L'équipe de Michiels a enquêté sur la fluorescence de centaines d'espèces de poissons et a trouvé des modèles distincts. Les espèces plus petites sont plus susceptibles de produire une fluorescence que les plus grandes. Il existe également une forte corrélation entre un mode de vie très camouflé et une fluorescence vive. Les prédateurs en embuscade, comme le poisson de pierre et le poisson scorpion, en sont un bon exemple: les motifs de fluorescence brisés de ces poissons peuvent les aider à se fondre dans un fond de récif fluorescent. Chez certaines espèces présentant des différences d'aspect distinctes entre les mâles et les femelles, la fluorescence semble également jouer un rôle dans l'attirance sexuelle.
Les petits poissons vivant dans des écoles peuvent également utiliser la fluorescence rouge dans la région de leurs yeux pour communiquer à courte distance. La lumière rouge ne se déplacera pas très loin dans l'eau, si bien que des poissons comme le gobie aux yeux rouges peuvent communiquer au sein d'un essaim sans attirer l'attention des prédateurs. Le poisson-grenouille poilu, qui fait partie de la famille des poissons-coquillages, contient des protéines fluorescentes qui peuvent aider à attirer des proies imprudentes. Et les scientifiques soupçonnent que certains poissons émettent de la fluorescence de sorte que leur lumière se reflète sur les yeux de leurs proies, ce qui facilite la localisation du repas potentiel.

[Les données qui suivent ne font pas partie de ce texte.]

(** * DGL GraphBolt tutorial notebooks: a shallow embedding

    The repository holds three Jupyter notebooks:
    - the GraphBolt walkthrough ([walkthrough]),
    - the link-prediction tutorial ([link_prediction]),
    - the node-classification tutorial ([node_classification]).

    A notebook is a list of cells run against one Python kernel.  The
    kernel is modelled by its global namespace (a dictionary from names to
    values) and by the chronological trace of the effects the cells have
    had on the outside world (imports, calls into the external packages,
    printing, iteration, in-place updates, raised exceptions).  A cell is a
    program in a state-and-exception monad over kernels; as in Python, the
    effects a cell had before it raised stay in the kernel. *)

From stdpp Require Import gmap strings list.
From Stdlib Require Import ZArith Lia.

Set Warnings "-register-all".
Open Scope string_scope.
Open Scope list_scope.
Open Scope Z_scope.

(** ** Exceptions *)

Inductive exn_class :=
  | ImportError
  | ModuleNotFoundError   (* subclass of ImportError *)
  | NameError
  | TypeError
  | IndexError
  | OtherError (name : string).

Record exn := Exn { exn_cls : exn_class; exn_msg : string }.

(** [except ImportError] matches ImportError and its subclass. *)
Definition isinstance_ImportError (e : exn) : bool :=
  match exn_cls e with
  | ImportError | ModuleNotFoundError => true
  | _ => false
  end.

(** ** Results of fallible code *)

Inductive result (A : Type) :=
  | Ok (a : A)
  | Raise (e : exn).
Arguments Ok {A} a.
Arguments Raise {A} e.

Definition and_then {A B} (r : result A) (f : A -> result B) : result B :=
  match r with
  | Ok a => f a
  | Raise e => Raise e
  end.

Declare Scope py_scope.
Delimit Scope py_scope with py.
Notation "x <-? r ; f" := (and_then r (fun x => f))
  (at level 20, r at level 100, f at level 200, only parsing) : py_scope.
Notation "' p <-? r ; f" := (and_then r (fun p => f))
  (at level 20, p pattern, r at level 100, f at level 200, only parsing)
  : py_scope.
Open Scope py_scope.

(** ** Tensors

    The node pairs of a minibatch are one-dimensional integer tensors.  A
    one-dimensional tensor is its element type and its elements; the
    elements of a float tensor made from integers are those integers. *)

Inductive dtype := int32 | int64 | float32.

Record tensor := Tensor { tensor_dtype : dtype; tensor_data : list Z }.

(** Type promotion among the three element types. *)
Definition promote (a b : dtype) : dtype :=
  match a, b with
  | float32, _ | _, float32 => float32
  | int64, _ | _, int64 => int64
  | int32, int32 => int32
  end.

(** [torch.cat(ts, dim=0)] on one-dimensional tensors; an empty sequence
    is refused. *)
Fixpoint cat_from (acc : tensor) (ts : list tensor) : tensor :=
  match ts with
  | [] => acc
  | t :: ts' =>
      cat_from (Tensor (promote (tensor_dtype acc) (tensor_dtype t))
                       (tensor_data acc ++ tensor_data t)) ts'
  end.

Definition cat (ts : list tensor) : result tensor :=
  match ts with
  | [] => Raise (Exn (OtherError "RuntimeError")
                     "torch.cat(): expected a non-empty list of Tensors")
  | t :: ts' => Ok (cat_from t ts')
  end.
(** * Fritzing parts service: connector-position reconciliation

    A shallow embedding of [backend/services/fritzing_service.py] and the
    properties its specification states about it.

    Conventions of the embedding.
    - A Python [str] is a [string], one character per code point; the model
      covers text whose code points lie below 256 (Latin-1).
    - A Python [float] is a binary64 primitive float; [int] is [Z].
    - A [dict] with a fixed set of keys is a record; a key that may be absent
      is an [option] field.
    - An exception is a value of [exn]; a computation that may raise returns
      a [result].
    - Filesystem and network calls are events of a small free monad [IO];
      [xml.etree.ElementTree] is represented by the tree it builds.
    - Calls to [logger] have no influence on control flow or on the values
      returned and are left out. *)

From Stdlib Require Import ZArith List String Ascii Bool Lia PeanoNat.
From Stdlib Require Import PrimFloat FloatOps Uint63.
Import ListNotations.

(* Decimal literals such as 93.6 stand for the nearest binary64 value, as
   they do in Python. *)
Set Warnings "-inexact-float".

Local Open Scope list_scope.
Local Open Scope string_scope.

(* ===================================================================== *)
(** ** Python strings *)
(* ===================================================================== *)

Module Str.

Definition code (c : ascii) : nat := nat_of_ascii c.

Definition between (lo hi : nat) (c : ascii) : bool :=
  (lo <=? code c)%nat && (code c <=? hi)%nat.

(** [str.isspace] on one character, for code points below 256: the
    characters [\s] matches and [str.split()] separates on. *)
Definition is_space (c : ascii) : bool :=
  between 9 13 c || between 28 32 c || (code c =? 133)%nat || (code c =? 160)%nat.
(** ** Bounding boxes the id can be formed from *)

(** The bbox has two leading entries that [int] accepts (neither NaN nor
    infinite). *)
Definition has_corner (b : bbox) : bool :=
  match b with
  | x0 :: y0 :: _ => is_ok (int_of_float x0) && is_ok (int_of_float y0)
  | _ => false
  end.

(** ** The document of a layout when nothing is extracted *)

Definition flags_off (fl : flags) : Prop :=
  extract_text fl = false /\ extract_tables fl = false /\
  extract_formulas fl = false /\ extract_images fl = false.

Definition blank_element (el : layout_element) : elem_data :=
  mk_elem_data (le_type el) (le_bbox el) (get (le_confidence el) 1.0%float) None.

Definition blank_page (npl : Z * page_layout) : page_data :=
  mk_page_data (fst npl) (pl_width (snd npl)) (pl_height (snd npl))
               (map blank_element (pl_elements (snd npl))).

Definition layout_only (layout : layout_results) : result :=
  mk_result EmptyString (map blank_page (enumerate 1 (lr_pages layout))) [] [] []
            (Some (mk_metadata (len (lr_pages layout)) 0 0 0 0)).

(** With the flag on, the entities [xs] are those of the elements of the
    type, one for one and in order; with the flag off there is none. *)
Definition linked_when {X} (flag : bool) (typed : string -> bool)
           (linked : Z * elem_data -> X -> Prop)
           (nes : list (Z * elem_data)) (xs : list X) : Prop :=
  if flag then Forall2 linked (typed_elements typed nes) xs else xs = [].

(** ** Regions every extractor called on them gets through *)

Section Ready.

Variable g : models.
Variable fl : flags.
Variable pdf_path : string.

(** Region [el] of page [n]: if it goes to the OCR model, the model
    returns; if it goes to the table, formula or image extractor, its bbox
    has a corner. *)
Definition region_ready (n : Z) (el : layout_element) : bool :=
  (if extract_text fl && text_typed (le_type el)
   then match ocr_model g with
        | Some ocr => is_ok (ocr pdf_path n (le_bbox el))
        | None => true
        end
   else true)
  && (if extract_tables fl && table_typed (le_type el)
      then has_corner (le_bbox el) else true)
  && (if extract_formulas fl && formula_typed (le_type el)
      then has_corner (le_bbox el) else true)
  && (if extract_images fl && image_typed (le_type el)
      then has_corner (le_bbox el) else true).

Definition page_ready (npl : Z * page_layout) : bool :=
  forallb (region_ready (fst npl)) (pl_elements (snd npl)).

Definition layout_ready (layout : layout_results) : bool :=
  forallb page_ready (enumerate 1 (lr_pages layout)).

End Ready.

(** [r'] is [r] with the entities of the numbered elements [nes]
    appended. *)
Definition links_added (fl : flags) (nes : list (Z * elem_data)) (r r' : result)
  : Prop :=
  (exists ts, tables r' = (tables r ++ ts)%list /\
              linked_when (extract_tables fl) table_typed table_linked nes ts) /\
  (exists fs, formulas r' = (formulas r ++ fs)%list /\
              linked_when (extract_formulas fl) formula_typed formula_linked nes fs) /\
  (exists ims, images r' = (images r ++ ims)%list /\
               linked_when (extract_images fl) image_typed image_linked nes ims).

End Spec.

Module LocalSpec.

Import PdfExtractServer.

(** The text the page loop adds for a page it gets through. *)
Definition page_text (load_page : outcome fitz_page) : string :=
  match load_page with
  | Ok page =>
      match get_text page with
      | Ok txt => txt ++ nl
      | Raise _ => EmptyString
      end
  | Raise _ => EmptyString
  end.

(** Ids and page numbers of the entities of the page with index [n]
    (counted from 0): the id holds the page index and the position in the
    page's own list of images or tables. *)
Definition image_indexed (n : Z) (i : image) : Prop :=
  exists idx, (0 <= idx)%Z /\
    image_id i = "img_" ++ str_int n ++ "_" ++ str_int idx /\
    image_pageNumber i = (n + 1)%Z.

Definition table_indexed (n : Z) (t : table) : Prop :=
  exists idx, (0 <= idx)%Z /\
    table_id t = "table_" ++ str_int n ++ "_" ++ str_int idx /\
    table_pageNumber t = (n + 1)%Z.

(** A text element of the fallback layout: the stripped, space-joined
    span texts of a line of a text block, when not blank. *)
Definition line_element (blocks : list fitz_block) (e : element) : Prop :=
  exists block lines line,
    In block blocks /\ block_lines block = Some lines /\ In line lines /\
    e = mk_element "text" (map Float (block_bbox block))
                   (strip (join " " line)) 0.9%float /\
    str_truthy (strip (join " " line)) = true.

(** A page of the result records the page with index [fst np]: its text
    lines first, then what the image and table loops added. *)
Definition page_loaded (np : Z * outcome fitz_page) (pd : page_data) : Prop :=
  pageNumber pd = (fst np + 1)%Z /\
  exists page blocks rest,
    snd np = Ok page /\
    width pd = rect_width page /\ height pd = rect_height page /\
    get_text_dict page = Ok blocks /\
    elements pd = (text_elements blocks ++ rest)%list /\
    Forall (fun e => elem_type e = "image" \/ elem_type e = "table") rest.

(** [r'] is [r] after the pages [doc], the first of index [k], were
    processed. *)
Definition extends_by_pages (k : Z) (doc : fitz_document) (r r' : result) : Prop :=
  (exists pds, pages r' = (pages r ++ pds)%list /\
               Forall2 page_loaded (enumerate k doc) pds) /\
  text r' = (text r ++ Spec.concat_strings (map page_text doc))%string /\
  (exists ims, images r' = (images r ++ ims)%list /\
               Forall (fun i => exists n, (k <= n < k + len doc)%Z /\ image_indexed n i) ims) /\
  (exists ts, tables r' = (tables r ++ ts)%list /\
              Forall (fun t => exists n, (k <= n < k + len doc)%Z /\ table_indexed n t) ts) /\
  formulas r' = formulas r /\ meta r' = meta r.

(** The metadata hold the sizes of the collections. *)
Definition metadata_counts (r : result) : Prop :=
  totalPages (meta r) = Some (len (pages r)) /\
  totalTables (meta r) = Some (len (tables r)) /\
  totalImages (meta r) = Some (len (images r)) /\
  totalFormulas (meta r) = Some (len (formulas r)) /\
  textLength (meta r) = Some (strlen (text r)).

(** The dictionary returned when every page was processed. *)
Definition with_counts (r : result) : result :=
  mk_result (text r) (pages r) (tables r) (images r) (formulas r)
    (Counts (len (pages r)) (len (tables r)) (len (images r))
            (len (formulas r)) (strlen (text r)) "PyMuPDF-basic").

(** ** Positions in the lists of a page *)

(** The pixmaps of the images of a page and the tables found on it, each
    with the index of the page and its position, counted from 0, in the
    list [page.get_images()] or [page.find_tables()] gave. *)
Definition page_pixmaps (np : Z * outcome fitz_page)
  : list (Z * Z * outcome fitz_pixmap) :=
  match snd np with
  | Ok page =>
      match get_images page with
      | Ok image_list =>
          map (fun ip => (fst np, fst ip, snd ip)) (enumerate 0 image_list)
      | Raise _ => []
      end
  | Raise _ => []
  end.

Definition page_tables (np : Z * outcome fitz_page) : list (Z * Z * fitz_table) :=
  match snd np with
  | Ok page =>
      match find_tables page with
      | Ok tbls => map (fun it => (fst np, fst it, snd it)) (enumerate 0 tbls)
      | Raise _ => []
      end
  | Raise _ => []
  end.

(** Those of a document, in page order; the first page has index 0. *)
Definition positioned_pixmaps (doc : fitz_document)
  : list (Z * Z * outcome fitz_pixmap) :=
  flat_map page_pixmaps (enumerate 0 doc).

Definition positioned_tables (doc : fitz_document) : list (Z * Z * fitz_table) :=
  flat_map page_tables (enumerate 0 doc).

(** The pixmap was built and is not CMYK. *)
Definition kept (px : outcome fitz_pixmap) : bool :=
  match px with
  | Ok pix => (pix_n pix - pix_alpha pix <? 4)%Z
  | Raise _ => false
  end.

(** The rows of the table were extracted and, where the table can be
    turned into a data frame, rendered. *)
Definition table_ready (tb : fitz_table) : bool :=
  is_ok (ft_extract tb) &&
  match ft_to_pandas tb with
  | Some to_html => is_ok to_html
  | None => true
  end.

(** Image [i] is that of the pixmap at position [snd (fst k)] of the page
    of index [fst (fst k)]; table [t] likewise. *)
Definition image_at (k : Z * Z * outcome fitz_pixmap) (i : image) : Prop :=
  image_id i = "img_" ++ str_int (fst (fst k)) ++ "_" ++ str_int (snd (fst k)) /\
  image_pageNumber i = (fst (fst k) + 1)%Z /\
  exists pix, snd k = Ok pix /\
              image_width i = pix_width pix /\ image_height i = pix_height pix.

Definition table_at (k : Z * Z * fitz_table) (t : table) : Prop :=
  table_id t = "table_" ++ str_int (fst (fst k)) ++ "_" ++ str_int (snd (fst k)) /\
  table_pageNumber t = (fst (fst k) + 1)%Z /\
  table_bbox t = map Float (ft_bbox (snd k)).

(** ** Ids made of a page index and a position *)

Definition indexed_id (prefix : string) (k : Z * Z) : string :=
  prefix ++ str_int (fst k) ++ "_" ++ str_int (snd k).

(** Page index first, position second. *)
Definition key_lt (a b : Z * Z) : Prop :=
  (fst a < fst b)%Z \/ (fst a = fst b /\ (snd a < snd b)%Z).
(** * QuadTree.hpp: a shallow embedding and its properties

    The class template [QuadTree<T, Bound>] of [QuadTree.hpp] is embedded as
    pure functions over an inductive tree.

    Modelling decisions, each one read off the source:

    - [Bound], and the values returned by [T::getPosition()] and
      [T::getSize()], are structs with two numeric fields [x] and [y].  The
      template is instantiated at an integer coordinate type: coordinates
      are [Z] and the [/ 2] of [split] is the truncating division of C++,
      [Z.quot].  No coordinate overflow is modelled.
    - [uint32_t] fields ([level], [max_level], [max_objects]) are [N]; the
      constructor converts its arguments modulo [2^32] and [level + 1] in
      [split] wraps around.
    - [const T*] is an address ([ptr]); the objects themselves live in
      caller-owned storage [mem], which the tree only reads.
    - [children_nodes] is an array of four owning pointers.  The constructor
      and [clear] set all four to null and [split] sets all four to fresh
      nodes; nothing else writes them.  Hence a node has either no child
      ([Leaf]) or four ([Internal]), which is what the test
      [children_nodes[0] != nullptr] of the source relies on.
    - The private member [getIndex] is called by none of the operations; it
      is embedded next to them and related to [is_inside] and [split]. *)

From Stdlib Require Import ZArith NArith List Bool Lia.
Import ListNotations.

Open Scope Z_scope.

(** ** Data *)

Module Vec2.
Record t : Set := mk { x : Z; y : Z }.
End Vec2.

Definition Bound : Set := Vec2.t.

(** The requirements on [T] stated in the header comment of the source. *)
Class Shape (T : Type) : Type := {
  getPosition : T -> Vec2.t;
  getSize : T -> Vec2.t
}.

(** Addresses of objects: the values of [const T*]. *)
Definition ptr : Set := N.

(** Conversion to [uint32_t]. *)
Definition uint32 (n : N) : N := (n mod 2 ^ 32)%N.

(** The data members of one node, [children_nodes] apart. *)
Record Node : Set := mkNode {
  node_objects : list ptr;
  top_left : Bound;
  bottom_right : Bound;
  max_objects : N;
  level : N;
  max_level : N
}.

(** A node with its subtrees: [Leaf] when [children_nodes] holds null
    pointers, [Internal] when it holds the four children. *)
Inductive QuadTree : Set :=
| Leaf (n : Node)
| Internal (n : Node) (c0 c1 c2 c3 : QuadTree).

(** The data members of the root of a tree. *)
Definition node (t : QuadTree) : Node :=
  match t with
  | Leaf n => n
  | Internal n _ _ _ _ => n
  end.

(** [children_nodes[0] == nullptr] *)
Definition is_leaf (t : QuadTree) : bool :=
  match t with
  | Leaf _ => true
  | Internal _ _ _ _ _ => false
  end.

(** The children that are present, in the order of the array. *)
Definition children_nodes (t : QuadTree) : list QuadTree :=
  match t with
  | Leaf _ => []
  | Internal _ c0 c1 c2 c3 => [c0; c1; c2; c3]
  end.

(** The node with [node_objects] replaced. *)
Definition with_objects (n : Node) (objs : list ptr) : Node :=
  mkNode objs (top_left n) (bottom_right n) (max_objects n) (level n) (max_level n).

Les espèces fortement camouflées sont souvent classées parmi les données insuffisantes pour le risque d'extinction, car elles sont si difficiles à trouver. Mais le biologiste marin belge Maarten De Brauwer de l’Université de Leeds au Royaume-Uni a examiné des centaines de poissons au large de l’Indonésie, de l’île Christmas et des îles Cocos et a découvert que 87% des espèces considéraient la fluorescence à usage cryptique. Inspiré par le travail des scientifiques du corail qui ont utilisé des lumières bleues pour repérer de nouvelles et très petites colonies de coraux, il a cherché à savoir si les lumières bleues pourraient les aider à localiser et à compter des espèces difficiles à trouver comme le petit hippocampe pygmée. «Nous avons réussi à trouver le double du nombre d'hippocampes avec des lumières bleues par rapport aux conditions de relevé normales», explique-t-il. "Puisque la biofluorescence est omniprésente chez les espèces cryptiques, la lumière bleue apparaît comme un outil très utile pour étudier les animaux qui seraient autrement négligés."
Il reste encore beaucoup à découvrir sur la fluorescence dans la vie marine, mais équipez-vous d’une lumière bleue et de vos propres filtres jaunes et vous le verrez peut-être par vous-même.